What do I do? Where do I go from here? And most importantly, how the $#@! did America become like this?

----------


## Kludge

//

----------


## Deborah K

UNbelievable!!  There are organizations that will take this on.  I'm not sure of the names right now but keep this bumped because I'm sure there are other people who know.  Your civil rights were violated based on what you just wrote!

----------


## sophocles07

If you have money, you should fight that.  If you are not well off...I guess pay the fine.

That's really really really
$#@!ed up.

----------


## The One

Murderers and rapists in your town owe you and your hot dog a debt of gratitude for keeping the cops occupied.

----------


## ryanmkeisling

Yes glad you kept your cool.  You should have said nothing although what you said will hardly be used against you (well?), if you are silent and peaceful it makes a much better case for harassment.  I know this is very hard to do.  The fine will be much easier than fighting but you might want to try and get a free consultation from a lawyer or drop the money for one as you may just have a case.  Start by contacting the ACLU with your story...  Another direction could be placing an add, editorial, or story in the local paper detailing what happened to you, police hate negative press.  Call the Police Chief, Mayor, etc. and file complaints with them, regarding how you were treated.  Since they have no evidence you were drunk, beyond what they think and the fact that you admitted to having drank beer, they do not really have a case.  A good lawyer would stick it to them but would cost you.  Again I do not know all of the details...

----------


## driller80545

I got arrested for public intoxication one time while sitting in the back of a van at a red light.

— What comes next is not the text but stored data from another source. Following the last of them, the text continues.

(* ===== verification/AgentState.v ===== *)
(** * The state of the agent process and its atomic actions

    [Agent] of pkg/agent/agent.go, the part of the Go runtime its code uses
    (channels, heap cells, goroutines), and the library calls with effects, which
    an environment answers. *)

From S2P Require Export Runtime Unstructured Utils.

(** The fields of [Agent] that are set once and only read. *)
Record AgentConfig : Type := MkAgentConfig { agentName : string; clusterName : string }.

(** A value on the work queue: an [interface{}] that should hold a [util.Key]. *)
Inductive QueueItem : Type :=
| QKey (key : Key)
| QOther (value : N).

#[export] Instance QueueItem_eq_dec : EqDecision QueueItem.
Proof. solve_decision. Defined.

(** A channel, by its identity; the program only makes and closes them. *)
Abbreviation Chan := N (only parsing).

Section ops.
Context {RT : GoRuntime} {K : Kube}.

(** What the [go] statements of the agent start. *)
Inductive Goroutine : Type :=
| GRun (workers : Z)                                             (* a.run(workers) *)
| GWorker                                                        (* wait.UntilWithContext(ctx, a.runWorker, ..) *)
| GStartInformers (gvrs : list GroupVersionResource) (uids : list string)
| GInformerRun (informer : Informer) (stopper : Chan).           (* informer.Run(stopper) *)

(** The fields of [Agent] that are a SafeMap, with the dynamic type of the values. *)
Inductive Field : Type → Type :=
| FListers : Field Lister
| FInformers : Field Informer
| FTracked : Field AppliedManifestInfo
| FStoppers : Field Chan.

(** Library calls that read or change something outside the process, or a data
    structure of the library ([result T]: the call returns a T and an error). *)
Inductive Call : Type → Type :=
(* which order the next range loop uses *)
| CSeed : Call N
(* client constructors *)
| CNewDynamicClient : Call (option error)
| CNewKubernetesClient : Call (option error)
| CNewHubClient : Call (option error)
(* restmapper.GetAPIGroupResources *)
| CGetAPIGroupResources : Call (result GroupResources)
(* factory.ForResource(gvr).Informer(), on the shared factory or on a new one *)
| CNewInformer (shared : bool) (gvr : GroupVersionResource) : Call Informer
| CAddEventHandler (informer : Informer) : Call unit
| CWaitForCacheSync (informer : Informer) : Call bool
(* lister.Get(name), lister.ByNamespace(namespace).Get(name) *)
| CListerGet (lister : Lister) (name : string) : Call (result Object)
| CListerNamespaceGet (lister : Lister) (namespace name : string) : Call (result Object)
(* hubClient: the objects passed by pointer come back as the server returns them *)
| CGetWorkStatus (namespace name : string) : Call (result WorkStatus)
| CGetManifestWork (namespace name : string) : Call (result ManifestWork)
| CCreateWorkStatus (ws : WorkStatus) : Call (result WorkStatus)
| CDeleteWorkStatus (ws : WorkStatus) : Call (option error)
| CPatchWorkStatus (ws : WorkStatus) (patch : string) : Call (result WorkStatus)
| CUpdateStatus (ws : WorkStatus) : Call (result WorkStatus)
(* workqueue; Get answers None when the queue is shut down *)
| CQueueAdd (item : QueueItem) : Call unit
| CQueueAddRateLimited (item : QueueItem) : Call unit
| CQueueForget (item : QueueItem) : Call unit
| CQueueDone (item : QueueItem) : Call unit
| CQueueGet : Call (option QueueItem)
| CQueueShutDown : Call unit
(* utilruntime.HandleError *)
| CHandleError (err : error) : Call unit
(* <-ctx.Done() *)
| CContextDone : Call unit
(* time.After(3 * time.Second) against errChan: the error received, None for the timeout *)
| CSelectErrOrTimeout : Call (option (option error)).

(** The atomic actions of the goroutines of the agent. *)
Inductive Op : Type → Type :=
| SMGet {V} (f : Field V) (key : string) : Op (option V)
| SMSet {V} (f : Field V) (key : string) (value : V) : Op unit
| SMDelete {V} (f : Field V) (key : string) : Op unit
| SMListValues {V} (f : Field V) (seed : N) : Op (list V)
| UIDAdd (key uid : string) : Op unit                (* a.objectsCount *)
| UIDDelete (key uid : string) : Op unit
| UIDCount (key : string) : Op nat
| MapperRead : Op (option RESTMapper)                (* a.restMapper; nil is None *)
| MapperWrite (m : option RESTMapper) : Op unit
| InitializedWrite : Op unit                         (* a.initializedTs = time.Now() *)
| ChanMake : Op Chan
| ChanClose (c : Chan) : Op unit
| CellNew (o : Object) : Op N                        (* the address of a new variable *)
| CellRead (addr : N) : Op Object
| GoStmt (g : Goroutine) : Op unit
| Lib {R} (c : Call R) : Op R.

Record Agent : Type := MkAgent {
  listers : SafeMap Lister;
  informers : SafeMap Informer;
  trackedAppliedManifests : SafeMap AppliedManifestInfo;
  objectsCount : SafeUIDMap;
  stoppers : SafeMap Chan;
  restMapper : option RESTMapper;
  initialized : bool
}.

(** The process: the agent, its channels (true: closed), its heap cells, the
    next free identity, the goroutines started and not yet scheduled, and the
    environment. *)
Record Process (E : Type) : Type := MkProcess {
  agent : Agent;
  chans : gmap N bool;
  cells : gmap N Object;
  next : N;
  spawned : list Goroutine;
  env : E
}.
Arguments MkProcess {E}.
Arguments agent {E} p.
Arguments chans {E} p.
Arguments cells {E} p.
Arguments next {E} p.
Arguments spawned {E} p.
Arguments env {E} p.

(** What answers the library calls. *)
Class Environment (E : Type) : Type := respond : ∀ {R}, Call R → E → R * E.

Definition get_field {V} (f : Field V) (a : Agent) : SafeMap V :=
  match f with
  | FListers => listers a
  | FInformers => informers a
  | FTracked => trackedAppliedManifests a
  | FStoppers => stoppers a
  end.

Definition set_field {V} (f : Field V) (a : Agent) : SafeMap V → Agent :=
  match f with
  | FListers => λ m, MkAgent m (informers a) (trackedAppliedManifests a) (objectsCount a) (stoppers a) (restMapper a) (initialized a)
  | FInformers => λ m, MkAgent (listers a) m (trackedAppliedManifests a) (objectsCount a) (stoppers a) (restMapper a) (initialized a)
  | FTracked => λ m, MkAgent (listers a) (informers a) m (objectsCount a) (stoppers a) (restMapper a) (initialized a)
  | FStoppers => λ m, MkAgent (listers a) (informers a) (trackedAppliedManifests a) (objectsCount a) m (restMapper a) (initialized a)
  end.

Definition set_objectsCount (a : Agent) (c : SafeUIDMap) : Agent :=
  MkAgent (listers a) (informers a) (trackedAppliedManifests a) c (stoppers a) (restMapper a) (initialized a).
Definition set_restMapper (a : Agent) (m : option RESTMapper) : Agent :=
  MkAgent (listers a) (informers a) (trackedAppliedManifests a) (objectsCount a) (stoppers a) m (initialized a).
Definition set_initialized (a : Agent) : Agent :=
  MkAgent (listers a) (informers a) (trackedAppliedManifests a) (objectsCount a) (stoppers a) (restMapper a) true.

Section exec.
Context {E : Type} `{!Environment E}.

Definition set_agent (p : Process E) (a : Agent) : Process E :=
  MkProcess a (chans p) (cells p) (next p) (spawned p) (env p).

(** The effect of one atomic action. *)
Definition exec (R : Type) (o : Op R) : Process E → outcome (R * Process E) :=
  match o in Op R return Process E → outcome (R * Process E) with
  | SMGet f key => λ p, Done (SafeMap_Get (get_field f (agent p)) key, p)
  | SMSet f key v => λ p, Done (tt, set_agent p (set_field f (agent p) (SafeMap_Set (get_field f (agent p)) key v)))
  | SMDelete f key => λ p, Done (tt, set_agent p (set_field f (agent p) (SafeMap_Delete (get_field f (agent p)) key)))
  | SMListValues f seed => λ p, Done (SafeMap_ListValues seed (get_field f (agent p)), p)
  | UIDAdd key uid => λ p, Done (tt, set_agent p (set_objectsCount (agent p) (AddUID (objectsCount (agent p)) key uid)))
  | UIDDelete key uid => λ p, Done (tt, set_agent p (set_objectsCount (agent p) (DeleteUID (objectsCount (agent p)) key uid)))
  | UIDCount key => λ p, Done (GetUIDCount (objectsCount (agent p)) key, p)
  | MapperRead => λ p, Done (restMapper (agent p), p)
  | MapperWrite m => λ p, Done (tt, set_agent p (set_restMapper (agent p) m))
  | InitializedWrite => λ p, Done (tt, set_agent p (set_initialized (agent p)))
  | ChanMake => λ p,
      Done (next p, MkProcess (agent p) (<[next p := false]> (chans p)) (cells p) (N.succ (next p)) (spawned p) (env p))
  | ChanClose c => λ p,
      match chans p !! c with
      | Some false => Done (tt, MkProcess (agent p) (<[c := true]> (chans p)) (cells p) (next p) (spawned p) (env p))
      | Some true => Panic PanicCloseClosed
      | None => Panic PanicNilDeref
      end
  | CellNew o => λ p,
      Done (next p, MkProcess (agent p) (chans p) (<[next p := o]> (cells p)) (N.succ (next p)) (spawned p) (env p))
  | CellRead a => λ p,
      match cells p !! a with
      | Some o => Done (o, p)
      | None => Panic PanicNilDeref
      end
  | GoStmt g => λ p, Done (tt, MkProcess (agent p) (chans p) (cells p) (next p) (spawned p ++ [g]) (env p))
  | Lib c => λ p,
      let '(r, e) := respond c (env p) in
      Done (r, MkProcess (agent p) (chans p) (cells p) (next p) (spawned p) e)
  end.
End exec.
End ops.

Arguments MkProcess {K E}.
Arguments agent {K E} p.
Arguments chans {K E} p.
Arguments cells {K E} p.
Arguments next {K E} p.
Arguments spawned {K E} p.
Arguments env {K E} p.
(* ===== verification/WorkStatuses.v ===== *)
(** * handleWorkStatus of pkg/agent/reconcilers.go: the WorkStatus of one workload object *)

From S2P Require Export Listers.

Definition ManagedByKSLabelKeyPrefix : string := "managed-by.kubestellar.io".
Definition TransportLabelPrefix : string := "transport.kubestellar.io".
Definition SingletonstatusLabelKey : string := "managed-by.kubestellar.io/singletonstatus".

(** [&v1alpha1.WorkStatus{ObjectMeta: metav1.ObjectMeta{Namespace: .., Name: ..}}] *)
Definition new_WorkStatus (namespace name : string) : WorkStatus :=
  MkWorkStatus namespace name "" None [] (MkWorkStatusSpec (MkSourceRef "" "" "" "" "" ""))
    (MkRawStatus None) (MkStatusDetails 0 false 0).

(** Assignments to fields of a WorkStatus. *)
Definition ws_set_owner (ws : WorkStatus) (refs : list OwnerReference) : WorkStatus :=
  MkWorkStatus (ws_Namespace ws) (ws_Name ws) (ws_ResourceVersion ws) (ws_Labels ws) refs
    (ws_Spec ws) (ws_Status ws) (ws_StatusDetails ws).
Definition ws_set_labels (ws : WorkStatus) (labels : gomap string) : WorkStatus :=
  MkWorkStatus (ws_Namespace ws) (ws_Name ws) (ws_ResourceVersion ws) labels (ws_OwnerReferences ws)
    (ws_Spec ws) (ws_Status ws) (ws_StatusDetails ws).
Definition ws_set_source (ws : WorkStatus) (s : SourceRef) (d : StatusDetails) : WorkStatus :=
  MkWorkStatus (ws_Namespace ws) (ws_Name ws) (ws_ResourceVersion ws) (ws_Labels ws) (ws_OwnerReferences ws)
    (MkWorkStatusSpec s) (ws_Status ws) d.
Definition ws_set_raw (ws : WorkStatus) (raw : string) : WorkStatus :=
  MkWorkStatus (ws_Namespace ws) (ws_Name ws) (ws_ResourceVersion ws) (ws_Labels ws) (ws_OwnerReferences ws)
    (ws_Spec ws) (MkRawStatus (Some raw)) (ws_StatusDetails ws).

Section workstatus.
Context {RT : GoRuntime} {K : Kube}.
Abbreviation M := (prog Op).

(** [HasPrefixInMap(labels, Managed..) || HasPrefixInMap(labels, Transport..)]:
    the second loop runs when the first finds nothing. *)
Definition managed_by_KS (labels : gomap string) : M bool :=
  seed ← act (Lib CSeed);
  if HasPrefixInMap seed labels ManagedByKSLabelKeyPrefix then mret true
  else
    seed ← act (Lib CSeed);
    mret (HasPrefixInMap seed labels TransportLabelPrefix).

(** The singleton label of the object is copied into the labels. *)
Definition copy_singleton_label (labels objLabels : gomap string) : outcome (gomap string) :=
  match gomap_get objLabels SingletonstatusLabelKey with
  | Some val => gomap_set labels SingletonstatusLabelKey val
  | None => Done labels
  end.

Definition source_ref (gvr : GroupVersionResource) (obj : Object) : SourceRef :=
  MkSourceRef (gvr_Group gvr) (gvr_Version gvr) (gvr_Resource gvr)
    (gvk_Kind (GroupVersionKind_of obj)) (GetName obj) (GetNamespace obj).

(** The branch that creates the WorkStatus: [inl] is an early return with that
    error, [inr] goes on with the object the server returned. *)
Definition createWorkStatus (cfg : AgentConfig) (obj : Object) (aWork : AppliedManifestWork) (workStatus : WorkStatus)
    : M (option error + WorkStatus) :=
  r ← GetManifestWork (amw_ManifestWorkName aWork) (clusterName cfg);
  match r with
  | GErr err => mret (inl (Some (ErrW ("failed to get manifestWork: " +:+ Error err) err)))
  | GOk manifestWork =>
      managed ← managed_by_KS (mw_Labels manifestWork);
      if negb managed then mret (inl None)
      else
        match SetControllerReference manifestWork workStatus with
        | GErr err => mret (inl (Some (ErrW ("failed to set controller reference: " +:+ Error err) err)))
        | GOk refs =>
            let workStatus := ws_set_owner workStatus refs in
            labels ← lift (copy_singleton_label (mw_Labels manifestWork) (GetLabels obj));
            let workStatus := ws_set_labels workStatus labels in
            mapper ← act MapperRead;
            r ← lift (GetGVR mapper (GroupVersionKind_of obj));
            match r with
            | GErr err =>
                mret (inl (Some (ErrF ("could not get gvr from restmapper for object: " +:+ Error err))))
            | GOk gvr =>
                let workStatus := ws_set_source workStatus (source_ref gvr obj) (MkStatusDetails 0 false 0) in
                r ← act (Lib (CCreateWorkStatus workStatus));
                match r with
                | GErr err => mret (inl (Some (ErrW ("failed to create workStatus: " +:+ Error err) err)))
                | GOk workStatus => mret (inr workStatus)
                end
            end
        end
  end.

Definition patchString (objVal : string) : string :=
  "{" +:+ dquote +:+ "metadata" +:+ dquote +:+ ":{" +:+ dquote +:+ "labels" +:+ dquote +:+ ":{" +:+
  dquote +:+ SingletonstatusLabelKey +:+ dquote +:+ ":" +:+ dquote +:+ objVal +:+ dquote +:+ "}}}".

(** The singleton label is patched when the object has it with a value the
    WorkStatus does not have: [inl] is an early return with an error. *)
Definition patchSingletonLabel (obj : Object) (workStatus : WorkStatus) : M (error + WorkStatus) :=
  match gomap_get (GetLabels obj) SingletonstatusLabelKey with
  | None => mret (inr workStatus)
  | Some objVal =>
      if decide (gomap_get (ws_Labels workStatus) SingletonstatusLabelKey = Some objVal)
      then mret (inr workStatus)
      else
        r ← act (Lib (CPatchWorkStatus workStatus (patchString objVal)));
        match r with
        | GErr err => mret (inl err)
        | GOk workStatus => mret (inr workStatus)
        end
  end.

(** From the patch to the end of the function. *)
Definition updateWorkStatus (obj : Object) (workStatus : WorkStatus) : M (option error) :=
  r ← patchSingletonLabel obj workStatus;
  match r with
  | inl err => mret (Some err)
  | inr workStatus =>
      match GetObjectStatusAsBytes obj with
      | GErr err => mret (Some err)
      | GOk rawStatus =>
          r ← act (Lib (CUpdateStatus (ws_set_raw workStatus rawStatus)));
          match r with
          | GErr err => mret (Some err)
          | GOk _ => mret None
          end
      end
  end.

(** The branch for a deleted object.  [Get] fills [workStatus] in when it
    succeeds and leaves it as it is when it fails. *)
Definition deleteWorkStatus (workStatus : WorkStatus) : M (option error) :=
  r ← act (Lib (CGetWorkStatus (ws_Namespace workStatus) (ws_Name workStatus)));
  match r with
  | GErr err =>
      if negb (IsNotFound err) then mret (Some err)
      else _ ← act (Lib (CDeleteWorkStatus workStatus)); mret None
  | GOk workStatus => _ ← act (Lib (CDeleteWorkStatus workStatus)); mret None
  end.

(** [handleWorkStatus] once the applied manifest work has been found. *)
Definition reportWorkStatus (cfg : AgentConfig) (obj : Object) (aWork : AppliedManifestWork) (isBeingDeleted : bool)
    : M (option error) :=
  let namespace := clusterName cfg in
  name ← lift (BuildWorkstatusName aWork obj);
  let workStatus := new_WorkStatus namespace name in
  if isBeingDeleted then deleteWorkStatus workStatus
  else
    r ← act (Lib (CGetWorkStatus (ws_Namespace workStatus) (ws_Name workStatus)));
    match r with
    | GOk workStatus => updateWorkStatus obj workStatus
    | GErr err =>
        if IsNotFound err then
          r ← createWorkStatus cfg obj aWork workStatus;
          match r with
          | inl e => mret e
          | inr workStatus => updateWorkStatus obj workStatus
          end
        else mret (Some err)
    end.

Definition handleWorkStatus (cfg : AgentConfig) (obj : Object) (isBeingDeleted : bool) : M (option error) :=
  r ← GetAppliedManifestWork obj;
  match r with
  | GErr _ => mret (Some (ErrF ("AppliedManifestWork not found for object with name=" +:+ GetName obj)))
  | GOk aWork => reportWorkStatus cfg obj aWork isBeingDeleted
  end.
End workstatus.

It was a long time ago, but at the time I remember feeling lucky that I didn't get the $#@! beat out of me.

----------


## orafi

> Murderers and rapists in your town owe you and your hot dog a debt of gratitude for keeping the cops occupied.


Murderers and rapists probably tipped the cops off. tee hee

----------


## liberteebell

Find a civil rights attorney and at least get an opinion and maybe contact the ACLU.  You might find someone to take your case pro bono just to make a point.

----------


## LT for the Truth

wow, sorry to hear that. At first glance, I said you don't want anything that would taint your record, no matter how small. A friend of mine was drinking a beer in my car 17 years ago and it follows me to this day. I don't know man

----------


## The One

> I got arrested for public intoxication one time while sitting in the back of a van at a red light. It was a long time ago, but at the time I remember feeling lucky that I didn't get the $#@! beat out of me.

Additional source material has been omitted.